In tabloid argot, he was the Teflon Don, evading successful prosecution, or the Dapper Don, for his snappy appearance in courtrooms and on the city's streets. At the peak of his power, his silvery hair was styled in a swept-back coiffure, and he favored $2,000 Brioni double-breasted suits accessorized by $400 hand-painted floral silk ties. A lavish spender, he relished rare brandy costing $1,000 a bottle, and was unconcerned about losing as much as $250,000 in a dice game.

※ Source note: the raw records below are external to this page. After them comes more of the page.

(* ===== verification/HttpFacts.v ===== *)
(** * HttpFacts: what the helper's mailbox guarantees

    The wire format is read back as it was written.  [Inv] is the invariant of a slot
    when no caller claims it between the last three compare-exchanges of one that gives
    up ([settled_step]): one caller at most is inside, the helper is as far as the state
    says ([link]), and no two hold one block. *)
From S2P Require Import Prelude Text HttpFetch.
From stdpp Require Import base tactics list gmap functions.
From Stdlib Require Import ZArith Lia.
Open Scope Z_scope.

(** ** The wire format *)

Lemma le_2 v l : 0 <= v < 2 ^ 16 -> take_le 2 (le_bytes 2 v ++ l) = (v, l).
Proof.
  intros Hv. unfold take_le, le_bytes. cbn [seq map app take drop le_value].
  rewrite take_0. cbn [le_value]. f_equal.
  change (2 ^ (8 * Z.of_nat 0)) with 1. change (2 ^ (8 * Z.of_nat 1)) with 256.
  change (2 ^ 16) with 65536 in Hv. Z.to_euclidean_division_equations. lia.
Qed.

Lemma le_4 v l : 0 <= v < 2 ^ 32 -> take_le 4 (le_bytes 4 v ++ l) = (v, l).
Proof.
  intros Hv. unfold take_le, le_bytes. cbn [seq map app take drop le_value].
  rewrite take_0. cbn [le_value]. f_equal.
  change (2 ^ (8 * Z.of_nat 0)) with 1. change (2 ^ (8 * Z.of_nat 1)) with 256.
  change (2 ^ (8 * Z.of_nat 2)) with (256 * 256). change (2 ^ (8 * Z.of_nat 3)) with (256 * 256 * 256).
  change (2 ^ 32) with 4294967296 in Hv. rewrite <- !Z.div_div by lia.
  Z.to_euclidean_division_equations. lia.
Qed.

(** The engine reads back the status, the texts of the headers and the body. *)
Lemma encode_parsed (status : Z) (head body : list Z) :
  0 <= status < 2 ^ 16 -> lenZ head < 2 ^ 32 -> lenZ body < 2 ^ 32 ->
  parse_response (HttpFetch.encode status head body) = (status, head, body).
Proof.
  intros Hs Hh Hb. unfold parse_response, HttpFetch.encode.
  rewrite le_2 by done. rewrite le_4 by (unfold lenZ in *; lia).
  unfold lenZ at 1 3. rewrite Nat2Z.id, drop_app_length, take_app_length.
  rewrite le_4 by (unfold lenZ in *; lia).
  unfold lenZ. by rewrite Nat2Z.id, firstn_all.
Qed.

(** ** The invariant of a slot *)

Definition is_terminal (st : Z) : bool := (st =? DONE) || (st =? FAILED) || (st =? CANCELLED).

(** The caller holds the slot. *)
Definition inside (p : CallerPc) : bool :=
  match p with C_idle | C_done _ _ | C_parsed _ => false | _ => true end.

Inductive Mode := M_none | M_store | M_wait | M_release (finished : list Z).

(** How far the caller inside is. *)
Definition mode (p : option CallerPc) : Mode :=
  match p with
  | None => M_none
  | Some (C_store _ | C_request) => M_store
  | Some (C_release _ finished) => M_release finished
  | Some _ => M_wait
  end.

(** The state before the helper has claimed the request. *)
Definition before_claim (md : Mode) (s copied : Z) : Prop :=
  match md with
  | M_none => s = FREE
  | M_store => s = CLAIMED
  | M_wait => s = REQUEST /\ copied = 0
  | M_release _ => s = FREE
  end.

(** The state after the helper has published its end [s]. *)
Definition after_end (md : Mode) (s : Z) : Prop :=
  is_terminal s = true /\ match md with M_wait => True | M_release finished => s ∈ finished | _ => False end.

Definition unfinished (md : Mode) : Prop := md <> M_store.

Definition releasing_mode (md : Mode) : bool := match md with M_release _ => true | _ => false end.

(** What the helper's position says about the state. *)
Definition link (h : HelperPc) (md : Mode) (s copied : Z) : Prop :=
  match h with
  | H_idle | H_claim => before_claim md s copied \/ after_end md s
  | H_read _ _ | H_copied _ => md = M_wait /\ s = IN_FLIGHT /\ copied = 0
  | H_fetch _ _ | H_size _ _ | H_needs _ _ => md <> M_store /\ s = IN_FLIGHT
  | H_wait _ _ => md <> M_store /\ (s = NEEDS_BUFFER \/ s = BUFFER_PROVIDED)
  | H_buffer _ _ | H_write _ _ _ => md <> M_store /\ s = BUFFER_PROVIDED
  | H_publish st => md <> M_store /\ is_terminal st = true /\ (s = IN_FLIGHT \/ s = BUFFER_PROVIDED)
  | H_check st => is_terminal st = true /\
      (before_claim md s copied \/ (s = st /\ (md = M_none \/ releasing_mode md = true \/ after_end md s)))
  | H_free st => is_terminal st = true /\
      (before_claim md s copied \/ (s = st /\ (md = M_none \/ releasing_mode md = true)))
  end.

(** The block a caller has. *)
Definition owned (p : CallerPc) : option Z :=
  match p with
  | C_look _ b | C_buffer _ b | C_provide _ b | C_collect _ b | C_pickup _ b | C_take_back _ b
  | C_deadline _ b | C_abort _ b | C_grace _ b | C_copied _ b => if b =? 0 then None else Some b
  | C_done O_ok b => Some b
  | _ => None
  end.

(** The block the helper is writing to. *)
Definition hold (m : Mailbox) : option Z :=
  match helper m with
  | H_wait _ _ => if lanes m STATE =? BUFFER_PROVIDED then Some (lanes m BUFFER) else None
  | H_buffer _ _ => Some (lanes m BUFFER)
  | H_write _ _ b => Some b
  | H_publish st => if st =? DONE then Some (lanes m BUFFER) else None
  | _ => None
  end.

Definition block (m : Mailbox) (b n : Z) : Prop := exists l, heap m !! b = Some l /\ lenZ l = n.

Section Facts.
Context (requests : nat -> Lane -> Z).

(** The block [b] holds a response to the request of [k]. *)
Definition answered (m : Mailbox) (k : nat) (b : Z) : Prop :=
  exists r, heap m !! b = Some r /\ (request_inputs (requests k), r) ∈ fetched m.

(** What a caller that polls with the buffer [b] finds at the end [st]. *)
Definition ended (m : Mailbox) (k : nat) (st b : Z) : Prop :=
  if st =? DONE then b <> 0 /\ answered m k b else b = 0.

Definition polls (m : Mailbox) (k : nat) (b : Z) : Prop :=
  let s := lanes m STATE in
  if s =? BUFFER_PROVIDED then b = lanes m BUFFER
  else if is_terminal s then ended m k s b else b = 0.

Definition stored (todo : list (Lane * Z)) (f : Lane -> Z) : Lane -> Z :=
  foldl (fun f x => <[x.1 := x.2]> f) f todo.

(** What the caller inside knows at each of its steps. *)
Definition known (m : Mailbox) (k : nat) (p : CallerPc) : Prop :=
  match p with
  | C_store todo => Forall (fun x => x.1 <> STATE) todo /\
      forall x, x ∈ request_stores requests k -> stored todo (lanes m) x.1 = x.2
  | C_request => forall x, x ∈ request_stores requests k -> lanes m x.1 = x.2
  | C_look _ b | C_pickup _ b | C_take_back _ b | C_deadline _ b | C_abort _ b | C_grace _ b
  | C_copied _ b => polls m k b
  | C_size _ => lanes m STATE = NEEDS_BUFFER
  | C_buffer _ b => lanes m STATE = NEEDS_BUFFER /\ (b = 0 \/ block m b (lanes m SIZE))
  | C_provide _ b => lanes m STATE = NEEDS_BUFFER /\ lanes m BUFFER = b /\ (b = 0 \/ block m b (lanes m SIZE))
  | C_collect r b => is_terminal (lanes m STATE) = true /\ ended m k (lanes m STATE) b /\
      (r = O_ok <-> lanes m STATE = DONE)
  | C_abandon _ => lanes m COPIED <> 0
  | _ => True
  end.

(** What a caller that is through has. *)
Definition through (m : Mailbox) (k : nat) (p : CallerPc) : Prop :=
  match p with
  | C_done O_ok b => answered m k b
  | C_parsed x => exists r, x = Some r /\ (request_inputs (requests k), r) ∈ fetched m
  | _ => True
  end.

Definition reads (o : option nat) (got : list Z) : Prop :=
  forall k, o = Some k -> got = request_inputs (requests k).

(** What the helper knows. *)
Definition serves (o : option nat) (m : Mailbox) : Prop :=
  match helper m with
  | H_read todo got => todo ⊆ input_lanes /\ forall k, o = Some k -> got ++ inputs_of (requests k) todo = request_inputs (requests k)
  | H_copied (Some got) | H_fetch got _ => reads o got
  | H_size got r => reads o got /\ (got, r) ∈ fetched m
  | H_needs got r => reads o got /\ (got, r) ∈ fetched m /\ lanes m SIZE = lenZ r
  | H_wait got r => reads o got /\ (got, r) ∈ fetched m /\ lanes m SIZE = lenZ r /\
      (lanes m STATE = BUFFER_PROVIDED -> lanes m BUFFER = 0 \/ block m (lanes m BUFFER) (lenZ r))
  | H_buffer got r => reads o got /\ (got, r) ∈ fetched m /\
      (lanes m BUFFER = 0 \/ block m (lanes m BUFFER) (lenZ r))
  | H_write got r b => reads o got /\ (got, r) ∈ fetched m /\ b = lanes m BUFFER /\ b <> 0 /\ block m b (lenZ r)
  | H_publish st =>
      if st =? DONE
      then lanes m STATE = BUFFER_PROVIDED /\ lanes m BUFFER <> 0 /\
           forall k, o = Some k -> answered m k (lanes m BUFFER)
      else lanes m STATE = BUFFER_PROVIDED -> lanes m BUFFER = 0
  | _ => True
  end.

Definition abandoned_ok (md : Mode) (m : Mailbox) : Prop :=
  match md with
  | M_none => lanes m STATE = FREE \/ lanes m ABANDONED <> 0
  | M_store => True
  | M_wait => lanes m ABANDONED = 0
  | M_release finished => lanes m ABANDONED <> 0 /\ Forall (fun s => is_terminal s = true) finished
  end.

(** [o] is the caller inside. *)
Record inv (o : option nat) (m : Mailbox) : Prop := {
  i_inside : forall k, inside (callers m k) = true <-> o = Some k;
  i_link : link (helper m) (mode (callers m <$> o)) (lanes m STATE) (lanes m COPIED);
  i_abandoned : abandoned_ok (mode (callers m <$> o)) m;
  i_inputs : forall k, o = Some k -> mode (callers m <$> o) = M_wait ->
    forall l, l ∈ input_lanes -> lanes m l = requests k l;
  i_known : forall k, o = Some k -> known m k (callers m k);
  i_through : forall k, through m k (callers m k);
  i_serves : serves o m;
  i_owned : forall k b, owned (callers m k) = Some b -> b <> 0 /\ is_Some (heap m !! b);
  i_distinct : forall k j b, owned (callers m k) = Some b -> owned (callers m j) = Some b -> k = j;
  i_hold : forall k b, hold m = Some b -> owned (callers m k) = Some b -> o = Some k
}.

Lemma mailbox_initial : inv None initial_mailbox.
Proof. split; cbn; intros; try done; by left. Qed.

(** The lanes a request does not use are free to change, but not while it is stored. *)
Lemma inv_quiet o m l v :
  inv o m -> mode (callers m <$> o) <> M_store -> l ∈ [ABORT; PROGRESS] -> inv o (set_lane l v m).
Proof.
  intros [] Hm Hl. set_unfold in Hl.
  assert (forall k, o = Some k -> known m k (callers m k) -> known (set_lane l v m) k (callers m k)) as Hk.
  { intros k -> Hk. cbn in Hm. destruct Hl as [->|[->|[]]];
      destruct (callers m k); try exact Hk; by destruct Hm. }
  destruct Hl as [->|[->|[]]];
    (split; try assumption; [|by eauto]);
    intros k Ho Hw x Hx; pose proof (i_inputs0 k Ho Hw x Hx) as Hi;
    destruct x; try exact Hi; exfalso; clear -Hx; set_unfold; naive_solver.
Qed.

(** *** Steps of the helper *)

(** What remains to be shown of a step that leaves the callers where they are. *)
Lemma inv_serve o m m' :
  inv o m -> callers m' = callers m -> (forall l, l ∈ input_lanes -> lanes m' l = lanes m l) ->
  link (helper m') (mode (callers m <$> o)) (lanes m' STATE) (lanes m' COPIED) ->
  abandoned_ok (mode (callers m <$> o)) m' ->
  (forall k, o = Some k -> known m k (callers m k) -> known m' k (callers m k)) ->
  (forall k, through m k (callers m k) -> through m' k (callers m k)) ->
  serves o m' -> (forall b, is_Some (heap m !! b) -> is_Some (heap m' !! b)) ->
  (forall b, hold m' = Some b -> b = 0 \/ hold m = Some b) ->
  inv o m'.
Proof.
  intros [] Hc Hi Hl Ha Hk Ht Hs Hh Ho. split; rewrite ?Hc; eauto.
  - intros k -> Hm l Hin. rewrite Hi by done. eauto.
  - intros k b Hb. destruct (i_owned0 k b Hb). eauto.
  - intros k b Hb Hw. destruct (Ho b Hb) as [->|]; [|eauto]. by destruct (i_owned0 k 0 Hw).
Qed.

(** A move of the helper alone. *)
Lemma inv_helper o m h :
  inv o m -> link h (mode (callers m <$> o)) (lanes m STATE) (lanes m COPIED) -> serves o (set_helper h m) ->
  (forall b, hold (set_helper h m) = Some b -> b = 0 \/ hold m = Some b) ->
  inv o (set_helper h m).
Proof. intros I Hl Hs Hh. pose proof I as []. eapply inv_serve; eauto. Qed.

(** A move of the helper that sets the state. *)
Lemma inv_publish o m h s :
  inv o m -> link h (mode (callers m <$> o)) s (lanes m COPIED) ->
  abandoned_ok (mode (callers m <$> o)) (set_lane STATE s m) ->
  (forall k, o = Some k -> known m k (callers m k) -> known (set_lane STATE s m) k (callers m k)) ->
  serves o (set_helper h (set_lane STATE s m)) ->
  (forall b, hold (set_helper h (set_lane STATE s m)) = Some b -> b = 0 \/ hold m = Some b) ->
  inv o (set_helper h (set_lane STATE s m)).
Proof.
  intros I Hl Ha Hk Hs Hh. pose proof I as []. eapply inv_serve; eauto.
  intros l Hin. destruct l; try done. exfalso. clear -Hin. set_unfold. naive_solver.
Qed.

Lemma terminal_cases s : is_terminal s = true -> s = DONE \/ s = FAILED \/ s = CANCELLED.
Proof. unfold is_terminal. lia. Qed.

Salvatore Gravano, the right-hand man to Mr. Gotti as the underboss of the Gambino crime family before he defected to become a government witness and helped bring down his boss, said Mr. Gotti viewed himself as Robin Hood, admired and respected by the world. Once when they were in a restaurant together and Mr. Gotti was the focus of all attention, Mr. Gravano, known as Sammy the Bull, asked him if he disliked people staring at him. "No, no," Mr. Gotti replied. "This is my public, Sammy. They love me."
"He was the first media don," said J. Bruce Mouw, a former F.B.I. agent who supervised the bureau's Gambino Squad, the unit that uncovered the evidence that ultimately convicted Mr. Gotti. "He never tried to hide the fact that he was a superboss."
But when he was put on trial, Mr. Gotti never acknowledged that he was a Mafia leader. Outside the courtroom he responded to questions about being a mob kingpin by replying with a grin, "I'm the boss of my family, my wife and kids."
Mr. Gotti's penchant for public contradiction — the image of the hard-working family man who nonetheless seem to lead the life of a Hollywood celebrity — was famously transparent. Yet he persisted in claiming that his income was entirely legitimate, derived from a $100,000-a-year salary as a plumbing supply salesman and a job with a garment accessories company.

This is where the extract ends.